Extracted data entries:
(* ===== verification/MemoryTransaction.v ===== *)
(** * Memory write transactions ([src/src/uvdb_memory_transaction.c])

    Snapshot, write, verify, and roll back on failure; the staged interface
    (prepare, apply, restore, commit) and the one-shot wrapper.  The snapshot
    storage is a C object with its address, since the code rejects overlap. *)

From S2P Require Import Prelude MemoryIO.

Inductive uvdb_memory_transaction_result :=
| UVDB_MEMORY_TRANSACTION_OK
| UVDB_MEMORY_TRANSACTION_INVALID
| UVDB_MEMORY_TRANSACTION_READ_FAILED
| UVDB_MEMORY_TRANSACTION_WRITE_FAILED_RESTORED
| UVDB_MEMORY_TRANSACTION_RESTORE_PENDING
| UVDB_MEMORY_TRANSACTION_STATE_ERROR.

#[export] Instance uvdb_memory_transaction_result_eq_dec :
  EqDecision uvdb_memory_transaction_result.
Proof. solve_decision. Defined.

Abbreviation UVDB_MEMORY_TRANSACTION_IDLE := 0 (only parsing).
Abbreviation UVDB_MEMORY_TRANSACTION_PREPARED := 1 (only parsing).
Abbreviation UVDB_MEMORY_TRANSACTION_APPLIED := 2 (only parsing).

Record uvdb_memory_transaction := Transaction {
  tx_address : Z;
  tx_size : Z;
  tx_original : option span;
  tx_capacity : Z;
  tx_state : Z }.

Definition spans_overlap (first first_size second second_size : Z) : bool :=
  if (first_size =? 0) || (second_size =? 0) then false
  else if first <=? second then second - first <? first_size
  else first - second <? second_size.

Definition clear_transaction (transaction : uvdb_memory_transaction) : uvdb_memory_transaction :=
  Transaction 0 0 (tx_original transaction) (tx_capacity transaction) UVDB_MEMORY_TRANSACTION_IDLE.

Definition tx_set_state (transaction : uvdb_memory_transaction) (state : Z)
    : uvdb_memory_transaction :=
  Transaction (tx_address transaction) (tx_size transaction) (tx_original transaction)
              (tx_capacity transaction) state.

Definition uvdb_memory_transaction_init (transaction : option uvdb_memory_transaction)
    (storage : option span) (capacity : Z) : option uvdb_memory_transaction :=
  match transaction with
  | Some _ => Some (Transaction 0 0 storage capacity UVDB_MEMORY_TRANSACTION_IDLE)
  | None => None
  end.

Definition uvdb_memory_transaction_is_pending (transaction : option uvdb_memory_transaction)
    : bool :=
  match transaction with
  | Some t => negb (tx_state t =? UVDB_MEMORY_TRANSACTION_IDLE)
  | None => false
  end.

(** The first [size] bytes behind a pointer. *)
Definition object_bytes (p : option span) (size : Z) : bytes :=
  match p with Some s => take (Z.to_nat size) (sp_bytes s) | None => [] end.

(** [address > UINTPTR_MAX - (size - 1)]: the range wraps the address space. *)
Definition range_wraps (address size : Z) : bool :=
  nz size && (UINTPTR_MAX - (size - 1) <? address).

Section Operations.
Context {W : Type}.
Implicit Types (io : memory_io W) (w : W).

Definition io_has (need_write : bool) (io : option (memory_io W)) : bool :=
  match io with
  | Some i => bool_decide (is_Some (io_read i)) &&
              (negb need_write || bool_decide (is_Some (io_write i)))
  | None => false
  end.

(** The chunked comparison loop: [expected] is what remains from [address].
    [fuel] bounds the iterations; each one removes at least a byte. *)
Fixpoint verify_loop (fuel : nat) io w (address : Z) (expected : bytes) : W * Z :=
  match expected, fuel with
  | [], _ => (w, 0)
  | _, O => (w, -1)
  | _, S fuel' =>
      let chunk := Z.min (zlen expected) 64 in
      let '(w', count, observed) := call_read io w address chunk in
      if negb (count =? chunk) ||
         negb (bool_decide (take (Z.to_nat chunk) observed = take (Z.to_nat chunk) expected))
      then (w', -1)
      else verify_loop fuel' io w' (u32 (address + chunk)) (drop (Z.to_nat chunk) expected)
  end.

Definition verify_bytes io w (address : Z) (expected : bytes) : W * Z :=
  verify_loop (length expected) io w address expected.

Definition restore_original io w (address : Z) (original : bytes) (size : Z)
    : uvdb_memory_transaction_result * W :=
  let '(w, written) := call_write io w address original in
  let '(w, sync_result) := call_sync io w address size in
  let '(w, verify_result) := verify_bytes io w address original in
  (if (written =? size) && (0 <=? sync_result) && (verify_result =? 0)
   then UVDB_MEMORY_TRANSACTION_WRITE_FAILED_RESTORED
   else UVDB_MEMORY_TRANSACTION_RESTORE_PENDING, w).

Definition uvdb_memory_transaction_prepare
    (transaction : option uvdb_memory_transaction) (io : option (memory_io W)) (w : W)
    (address size : Z)
    : uvdb_memory_transaction_result * option uvdb_memory_transaction * W :=
  match transaction, io with
  | Some t, Some i =>
      if negb (io_has false io) || negb (tx_state t =? UVDB_MEMORY_TRANSACTION_IDLE) ||
         (nz size && negb (bool_decide (is_Some (tx_original t)))) ||
         (tx_capacity t <? size) || range_wraps address size
      then (UVDB_MEMORY_TRANSACTION_INVALID, transaction, w)
      else if negb (nz size) then (UVDB_MEMORY_TRANSACTION_OK, transaction, w)
      else
        let '(w, count, out) := call_read i w address size in
        let storage :=
          match tx_original t with
          | Some s => Some (Span (sp_addr s) (blit (take (Z.to_nat size) out) (sp_bytes s)))
          | None => None
          end in
        let t' := Transaction (tx_address t) (tx_size t) storage (tx_capacity t) (tx_state t) in
        if negb (count =? size) then (UVDB_MEMORY_TRANSACTION_READ_FAILED, Some t', w)
        else (UVDB_MEMORY_TRANSACTION_OK,
              Some (Transaction address size storage (tx_capacity t)
                                UVDB_MEMORY_TRANSACTION_PREPARED), w)
  | _, _ => (UVDB_MEMORY_TRANSACTION_INVALID, transaction, w)
  end.

Definition uvdb_memory_transaction_restore
    (transaction : option uvdb_memory_transaction) (io : option (memory_io W)) (w : W)
    : uvdb_memory_transaction_result * option uvdb_memory_transaction * W :=
  match transaction, io with
  | Some t, Some i =>
      if negb (io_has true io) ||
         (negb (tx_state t =? UVDB_MEMORY_TRANSACTION_PREPARED) &&
          negb (tx_state t =? UVDB_MEMORY_TRANSACTION_APPLIED)) ||
         negb (bool_decide (is_Some (tx_original t))) || (tx_size t =? 0) ||
         (tx_capacity t <? tx_size t)
      then (UVDB_MEMORY_TRANSACTION_STATE_ERROR, transaction, w)
      else
        let '(result, w) := restore_original i w (tx_address t)
                              (object_bytes (tx_original t) (tx_size t)) (tx_size t) in
        if decide (result = UVDB_MEMORY_TRANSACTION_WRITE_FAILED_RESTORED)
        then (result, Some (clear_transaction t), w)
        else (result, transaction, w)
  | _, _ => (UVDB_MEMORY_TRANSACTION_STATE_ERROR, transaction, w)
  end.

(** The three steps of [apply] after its guards; [true] when all succeed. *)
Definition apply_write io w (address : Z) (input : bytes) (size : Z) : W * bool :=
  let '(w, written) := call_write io w address input in
  if negb (written =? size) then (w, false)
  else
    let '(w, sync_result) := call_sync io w address size in
    if sync_result <? 0 then (w, false)
    else
      let '(w, verify_result) := verify_bytes io w address input in
      (w, negb (verify_result <? 0)).

Definition uvdb_memory_transaction_apply
    (transaction : option uvdb_memory_transaction) (io : option (memory_io W)) (w : W)
    (input : option span) (size : Z)
    : uvdb_memory_transaction_result * option uvdb_memory_transaction * W :=
  match transaction, io, input with
  | Some t, Some i, Some data =>
      if negb (io_has true io) || negb (tx_state t =? UVDB_MEMORY_TRANSACTION_PREPARED) ||
         negb (size =? tx_size t) ||
         spans_overlap (sp_addr data) size (ptr_addr (tx_original t)) (tx_size t)
      then (UVDB_MEMORY_TRANSACTION_INVALID, transaction, w)
      else
        let '(w, ok) := apply_write i w (tx_address t) (object_bytes input size) size in
        if negb ok then uvdb_memory_transaction_restore transaction io w
        else (UVDB_MEMORY_TRANSACTION_OK,
              Some (tx_set_state t UVDB_MEMORY_TRANSACTION_APPLIED), w)
  | _, _, _ => (UVDB_MEMORY_TRANSACTION_INVALID, transaction, w)
  end.

Definition uvdb_memory_transaction_commit (transaction : option uvdb_memory_transaction)
    : uvdb_memory_transaction_result * option uvdb_memory_transaction :=
  match transaction with
  | Some t =>
      if negb (tx_state t =? UVDB_MEMORY_TRANSACTION_APPLIED)
      then (UVDB_MEMORY_TRANSACTION_STATE_ERROR, transaction)
      else (UVDB_MEMORY_TRANSACTION_OK, Some (clear_transaction t))
  | None => (UVDB_MEMORY_TRANSACTION_STATE_ERROR, None)
  end.

(** The storage a transaction leaves behind: the caller's scratch object. *)
Definition tx_storage (transaction : option uvdb_memory_transaction) : option span :=
  match transaction with Some t => tx_original t | None => None end.

(** Returns the result, the scratch object and the world. *)
Definition uvdb_memory_write_transaction
    (io : option (memory_io W)) (w : W) (address : Z) (input : option span) (size : Z)
    (scratch : option span) (scratch_size : Z)
    : uvdb_memory_transaction_result * option span * W :=
  if negb (io_has true io) ||
     (nz size && (negb (bool_decide (is_Some input)) || negb (bool_decide (is_Some scratch)))) ||
     (scratch_size <? size) || range_wraps address size ||
     spans_overlap (ptr_addr input) size (ptr_addr scratch) size
  then (UVDB_MEMORY_TRANSACTION_INVALID, scratch, w)
  else if negb (nz size) then (UVDB_MEMORY_TRANSACTION_OK, scratch, w)
  else
    let transaction :=
      uvdb_memory_transaction_init (Some (Transaction 0 0 None 0 0)) scratch scratch_size in
    let '(result, transaction, w) :=
      uvdb_memory_transaction_prepare transaction io w address size in
    if negb (bool_decide (result = UVDB_MEMORY_TRANSACTION_OK))
    then (result, tx_storage transaction, w)
    else
      let '(result, transaction, w) :=
        uvdb_memory_transaction_apply transaction io w input size in
      if negb (bool_decide (result = UVDB_MEMORY_TRANSACTION_OK))
      then (result, tx_storage transaction, w)
      else
        let '(result, transaction) := uvdb_memory_transaction_commit transaction in
        (result, tx_storage transaction, w).

Definition uvdb_memory_restore_transaction
    (io : option (memory_io W)) (w : W) (address size : Z) (scratch : option span)
    (scratch_size : Z) : uvdb_memory_transaction_result * W :=
  if negb (io_has true io) || (nz size && negb (bool_decide (is_Some scratch))) ||
     (scratch_size <? size) || range_wraps address size
  then (UVDB_MEMORY_TRANSACTION_INVALID, w)
  else if negb (nz size) then (UVDB_MEMORY_TRANSACTION_OK, w)
  else
    match io with
    | Some i =>
        let '(result, w) := restore_original i w address (object_bytes scratch size) size in
        (if decide (result = UVDB_MEMORY_TRANSACTION_WRITE_FAILED_RESTORED)
         then UVDB_MEMORY_TRANSACTION_OK else UVDB_MEMORY_TRANSACTION_RESTORE_PENDING, w)
    | None => (UVDB_MEMORY_TRANSACTION_INVALID, w)
    end.
End Operations.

▸ **What you will do**: Print exactly the lines from the beginning of the entries through the line with "storage is a". Output nothing more.

▸ **Response box**:
(* ===== verification/MemoryTransaction.v ===== *)
(** * Memory write transactions ([src/src/uvdb_memory_transaction.c])

    Snapshot, write, verify, and roll back on failure; the staged interface
    (prepare, apply, restore, commit) and the one-shot wrapper.  The snapshot
    storage is a C object with its address, since the code rejects overlap. *)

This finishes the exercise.